You can further control your network by adding in line valves at each sub section which allows you to turn off areas that don’t need watering as much as the more demanding plants.

drip irrigation parts shop

If you would like to order irrigation parts I have arranged them on a single page on our website to make it easy to build a system and check the total as you go. The image above is for illustrative purposes but on the live site you can click on the blue ‘i’ buttons for any more information on any of the fittings.

Irrigation water timerA word on timers
We have had a lot of trouble with domestic water timers in the past so have decided to stock the professional units we use in ourselves. These units are obviously more expensive than their domestic cousins but they will last for years without giving you any trouble. The common problem experienced with timers is the valve unit eventually leaks into the control box and ruins the unit. The professional ‘Baccara’ units we stock are different because the control box and valve unit are separate parts and made to professional standards.

Given that an automatic system is supposed to give you peace of mind when at work or away on holiday I feel it is well worth investing in a relaiable timer. Yes, they are nearly twice the price but they will last at least 5 times longer and give you the confidence you need.

  1. Tim

    PS I should have specified that the above query is regarding the Baccara automated timer that you recommend for an irrigation system

  2. Joe Lasek


    Nice article, cheers for the info.

    I have a 100ft poly tunnel, 16ft wide with 3x 1.4m beds with a break in the middle for a seated area for winter. We have a right mixed bag in there.. Super hot chillies, aubergines toms, cucumbers, beans sweetcorn etc. Some plants are more thirty than others can we overcome this?

    what’s the deal with soaker vs dripper, there is so much conflicting info out there. Which ones best.

    I’ve heard water pressure can drop over bigger distances will this affect us in a larger poly?

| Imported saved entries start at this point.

(** ** A release that is not legal *)

(** The release of an address inside the allocation at the top of a pool (not
    in its first block) clears entries past the end of the table: the count read
    from the table is that of the whole allocation. *)
Theorem release_inside_overflows memx N B d k n offset :
  pool memx N B d -> B !! k = Some n -> (k + n)%nat = N ->
  64 * (Z.of_nat k + 1) <= offset < 64 * Z.of_nat N ->
  my_mem_free memx offset d = Undefined OutOfBounds.
Proof.
  intros HP HB HkN Hoff. pose proof (pool_sizes _ _ (pool_size _ _ _ _ HP)) as (Hb & Hs & HN).
  destruct (pool_table _ _ _ _ HP) as (tbl & Ht & Hl & Hrep).
  destruct (rep_block _ _ Hrep _ _ HB) as [Hn Hent].
  unfold my_mem_free. rewrite (bind_rd _ _ _ _ _ (pool_ready _ _ _ _ HP)). simpl.
  rewrite Hs. simpl. rewrite bind_ret, (proj2 (Z.ltb_lt offset _)), Hb by lia. simpl. rewrite bind_ret.
  assert (Hi : Z.of_nat k + 1 <= offset / 64 < Z.of_nat N) by (Z.to_euclidean_division_equations; lia).
  set (i := Z.to_nat (offset / 64)). replace (offset / 64) with (Z.of_nat i) by lia.
  rewrite s32_small by lia. erewrite bind_Done.
  2:{ apply (rd_map_run _ _ tbl); [done|]. rewrite index_of_nat. apply Hent. lia. }
  rewrite s32_small by lia. apply bind_Undefined.
  unfold zseq. replace (Z.of_nat n) with (Z.of_nat (N - i) + Z.of_nat (n - (N - i))) by lia.
  rewrite seqZ_app, for_each_app by lia. erewrite bind_Done.
  2:{ apply (fill_map_run _ _ tbl i); [done|lia|]. intros j ?. apply s32_small. lia. }
  rewrite seqZ_cons by lia. simpl. apply bind_Undefined.
  rewrite s32_small by lia. eapply wr_map_oob; [by eapply has_tbl_set|].
  rewrite fill_length by lia. lia.
Qed.

(** ** Examples: the pool in CCM, whose 960 blocks hold garbage at power-up *)
Definition ccm_boot : dev :=
  Dev [replicate 1600 7; replicate (Z.to_nat 462592) 7; replicate 960 7] [0; 0; 0] (fun _ => 0).
Definition ccm_dev : dev :=
  Dev [replicate 1600 7; []; fill (replicate 960 0) 958 2 2] [0; 0; 1] (fun a => a mod 256).

Lemma ccm_pool : pool 2 960 {[958%nat := 2%nat]} ccm_dev.
Proof.
  split; [reflexivity|reflexivity|]. eexists. split_and!; [reflexivity|reflexivity|].
  apply (rep_malloc ∅ _ 958 2); [apply rep_empty|lia|].
  intros i Hi. apply lookup_replicate_2. lia.
Qed.

(** The answer of the heap to an allocation is determined. *)
Lemma malloc_det N B size r B' k :
  heap_step N B (Malloc size) r B' -> 0 < size ->
  (k + Z.to_nat (blocks size) = N)%nat -> unused B k (Z.to_nat (blocks size)) ->
  r = 64 * Z.of_nat k /\ B' = <[k := Z.to_nat (blocks size)]> B.
Proof.
  intros H Hs Hk Hu. inversion H as [|sz Hs' Hno|sz j Hs' Hj Huj Hmax| | |]; subst.
  - lia.
  - exfalso. by apply (Hno k).
  - destruct (decide (j = k)) as [->|]; [done|]. exfalso. apply (Hmax k); [lia..|done].
Qed.

Lemma unused_empty k n : unused ∅ k n.
Proof. intros k' n'. by rewrite lookup_empty. Qed.

Lemma dev_ok_tables a b c r m :
  Z.of_nat (length a) = 1600 -> Z.of_nat (length b) = 462592 -> Z.of_nat (length c) = 960 ->
  length r = 3%nat -> dev_ok (Dev [a; b; c] r m).
Proof.
  intros Ha Hb Hc Hr. split_and!; [done|done|].
  intros memx tbl size [H0 Ht]%index_Some [_ Hs]%index_Some.
  pose proof (lookup_lt_Some _ _ _ Hs) as Hl. simpl in Hl.
  assert (memx = 0 \/ memx = 1 \/ memx = 2) as [-> | [-> | ->]] by lia;
    injection Ht as <-; injection Hs as <-; done.
Qed.

Lemma ccm_boot_ok : dev_ok ccm_boot.
Proof.
  apply dev_ok_tables; [reflexivity| |reflexivity|reflexivity].
  rewrite length_replicate. by apply Z2Nat.id.
Qed.

Definition client : list op := [Malloc 100; Release (64 * 958); Malloc 61440].

Lemma client_legal : legal_run 960 ∅ client.
Proof.
  split; [done|]. intros r B H.
  destruct (malloc_det _ _ _ _ _ 958 H) as [-> ->]; [done|done|apply unused_empty|].
  split.
  - split; [done|]. left. by eexists.
  - intros r' B' _. split; [done|]. done.
Qed.

Lemma pool_refines_heap_witness :
  exists rs B d', (my_mem_init SRAMCCM ;; run_ops SRAMCCM client) ccm_boot = Done rs d' /\
    heap_run 960 ∅ client rs B /\ pool SRAMCCM 960 B d'.
Proof.
  exact (pool_refines_heap ccm_boot SRAMCCM 960 client ccm_boot_ok eq_refl client_legal).
Defined.

Lemma ram_placed : placed 0x20000000.
Proof. done. Qed.

Lemma myrealloc_moves_witness :
  exists r d', myrealloc 0x20000000 SRAMCCM (0x10000000 + 64 * 958) 200 ccm_dev = Done r d' /\
    ((r = 0 /\ heap_step 960 {[958%nat := 2%nat]} (Malloc 200) NOMEM {[958%nat := 2%nat]} /\
      pool SRAMCCM 960 {[958%nat := 2%nat]} d' /\ ram d' = ram ccm_dev) \/
     exists k', r = 0x10000000 + 64 * Z.of_nat k' /\
       heap_step 960 {[958%nat := 2%nat]} (Malloc 200) (64 * Z.of_nat k')
         (<[k' := Z.to_nat (blocks 200)]> {[958%nat := 2%nat]}) /\
       pool SRAMCCM 960 (delete 958%nat (<[k' := Z.to_nat (blocks 200)]> {[958%nat := 2%nat]})) d' /\
       (forall i, 0 <= i < Z.min 200 (64 * Z.of_nat 2) ->
         ram d' (r + i) = ram ccm_dev (0x10000000 + 64 * 958 + i)) /\
       (forall a, ~ (r <= a < r + 200) -> ram d' a = ram ccm_dev a)).
Proof.
  apply (myrealloc_moves 0x20000000 SRAMCCM 960 {[958%nat := 2%nat]} ccm_dev 0x10000000 958 2
    (0x10000000 + 64 * 958) 200).
  - exact ram_placed.
  - reflexivity.
  - exact ccm_pool.
  - reflexivity.
  - lia.
  - unfold in_width. lia.
Defined.

(** The first allocation of 100 bytes is the blocks 958 and 959. *)
Lemma release_inside_overflows_witness :
  my_mem_free SRAMCCM (64 * 959) ccm_dev = Undefined OutOfBounds.
Proof.
  apply (release_inside_overflows SRAMCCM 960 {[958%nat := 2%nat]} ccm_dev 958 2 (64 * 959)).
  - exact ccm_pool.
  - reflexivity.
  - reflexivity.
  - lia.
Defined.

(** The same pool, run: the second allocation lies below the first, and the first
    place is taken again once it is free. *)
Example ccm_session :
  (rs ← run_ops 2 [Malloc 100; Malloc 64; Release (64 * 958); Malloc 65; Malloc 0; Release 61440];
   mret rs) (Dev [[]; []; replicate 960 0] [0; 0; 1] (fun _ => 0)) =
  Done [64 * 958; 64 * 957; 0; 64 * 958; NOMEM; 2]
    (Dev [[]; []; fill (fill (replicate 960 0) 957 1 1) 958 2 2] [0; 0; 1] (fun _ => 0)).
Proof. vm_compute. reflexivity. Qed.
(** ** The packet that describes the unit *)

(** The fields have the sizes of the arrays of [struct mcuinfo]. *)
Record mcuinfo_ok (m : mcuinfo) : Prop := {
  ok_name : length (devName m) = 32%nat;
  ok_sn : length (devSN m) = 16%nat;
  ok_type : length (mcuType m) = 16%nat;
  ok_uid : length (mcuUID m) = 3%nat;
  ok_sv : length (mcuSV m) = 3%nat;
  ok_ip : length (mcuIP m) = 4%nat;
  ok_mask : length (mcuNetMask m) = 4%nat;
  ok_gw : length (mcuGW m) = 4%nat;
  ok_mac : length (mcuMAC m) = 6%nat;
  ok_hv : length (mcuHV m) = 2%nat;
  ok_reserve : length (reserve m) = 1%nat;
}.

Lemma mcuinfo_bytes_length m : mcuinfo_ok m -> length (mcuinfo_bytes m) = 104%nat.
Proof.
  intros []. unfold mcuinfo_bytes. rewrite !length_app.
  replace (length (mcuUID m ≫= le_bytes 4)) with 12%nat; [simpl; lia|].
  destruct (mcuUID m) as [|a [|b [|c [|]]]]; done.
Qed.

Lemma describe_ok port m : mcuinfo_ok m -> mcuinfo_ok (describe port m).
Proof. intros []. by constructor. Qed.

Section local_stores.
Context {St : Type}.
Implicit Types s : St.

Lemma store_run {A} (l : list A) i v s :
  0 <= i < Z.of_nat (length l) -> store l i v s = Done (<[Z.to_nat i := v]> l) s.
Proof. intros. unfold store. by rewrite bool_decide_eq_true_2. Qed.

Lemma bind_store {A B} (l : list A) i v (k : list A -> M St B) s :
  0 <= i < Z.of_nat (length l) -> (store l i v ≫= k) s = k (<[Z.to_nat i := v]> l) s.
Proof. intros. by rewrite (bind_Done _ _ _ _ _ (store_run l i v s H)). Qed.

Lemma fill_local_run l a n v s :
  0 <= a -> 0 <= n -> a + n <= Z.of_nat (length l) ->
  exists l', fill_local l a n v s = Done l' s /\ length l' = length l.
Proof.
  unfold fill_local. intros Ha Hn. revert l a Ha. pattern n. revert n Hn. apply natlike_ind.
  { intros l a _ _. by exists l. }
  intros n Hn IH l a Ha Hl. unfold zseq. rewrite seqZ_cons by lia. cbn [for_fold].
  rewrite (bind_Done _ _ _ _ _ (store_run l a (Some v) s ltac:(lia))).
  destruct (IH (<[Z.to_nat a := Some v]> l) (Z.succ a)) as (l' & E & Hl');
    [lia|rewrite length_insert; lia|].
  exists l'. replace (Z.pred (Z.succ n)) with n by lia. rewrite length_insert in Hl'. done.
Qed.

Lemma fill_local_oob l a n v s :
  0 <= a -> 0 < n -> Z.of_nat (length l) < a + n -> fill_local l a n v s = Undefined OutOfBounds.
Proof.
  intros Ha Hn Hl. assert (Hstop : forall (l : list (option Z)) a n, 0 < n -> Z.of_nat (length l) <= a ->
    fill_local l a n v s = Undefined OutOfBounds).
  { clear. intros l a n Hn Ha. unfold fill_local, zseq. rewrite seqZ_cons by lia. cbn [for_fold].
    apply bind_Undefined. unfold store. by rewrite bool_decide_eq_false_2 by lia. }
  destruct (decide (Z.of_nat (length l) <= a)) as [|Hin]; [by apply Hstop|].
  set (k := Z.of_nat (length l) - a).
  destruct (fill_local_run l a k v s) as (l' & E & Hl'); [lia..|].
  unfold fill_local, zseq in *. replace n with (k + (n - k)) by lia.
  rewrite seqZ_app, for_fold_app by lia. rewrite (bind_Done _ _ _ _ _ E). apply Hstop; lia.
Qed.
End local_stores.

    What do you reccomend? I can send pictures via email of you require.


    Joe 07939872142

    1. Andrew

      Hi Joe

      I prefer the dripper as it is easy to calculate your water usage as each dripper emits a fixed number of litres per hour, you can easily calculate the amount of water used my multiplying the number of drippers in your lines. If you have decent water pressure to begin with you should be OK in your tunnel. As regards your different plants I would install a number of circuits controlled by separate timers, it is all pretty easy to setup. I hope this helps. Andrew

  3. Derek Brooks

    Hello – about to build a polytunnel (25 feet by 12) for a school. In your experience, which is safer – drip or overhead? With the overhead, how frequent are the upright supports? I am trying to work out which system is more foolproof! Thanks.

    1. Andrew

      Hi Derek. Good question. Personally I prefer drip irrigation. It’s easier & cheaper to install. It’s more efficient than overhead too as you will waste less water. You can add a layer of mulch over the pipes to save even more water from evaporating. With overhead you run more risk of blight and other fungal diseases. Hope this helps in your decision!

  4. Polly

    Hiya, we are setting up a new polytunnel, for a community project, 20m by 9m, with 4 beds running the whole length. Roughly how much will a drip system cost please? Many thanks

  5. Dan

    Hi – I can’t find the page on your website for the drip irrigation – could you send a link please? For info I have a 30ft poly tunnel and I think I’ll need 6 runs of the dripper hose x 10 metres

    1. Andrew

      Hi Dan, unfortunately, we don’t carry irrigation equipment anymore. Hopefully this article has helped you determine what you need.

  6. Abi

    Hi, is it possible to do some kind of drip system from a water tank or will they only work from the pressure off the mains. We have access to a large pond and was wanting ideally to use water from that but it would be collected in ibc’s.

    1. Andrew

      Hi, yes, you could do that but you would need to make sure you have at least 2 bars of pressure, this will depend on the fall. If you are using pond water I would highly recommend a filter.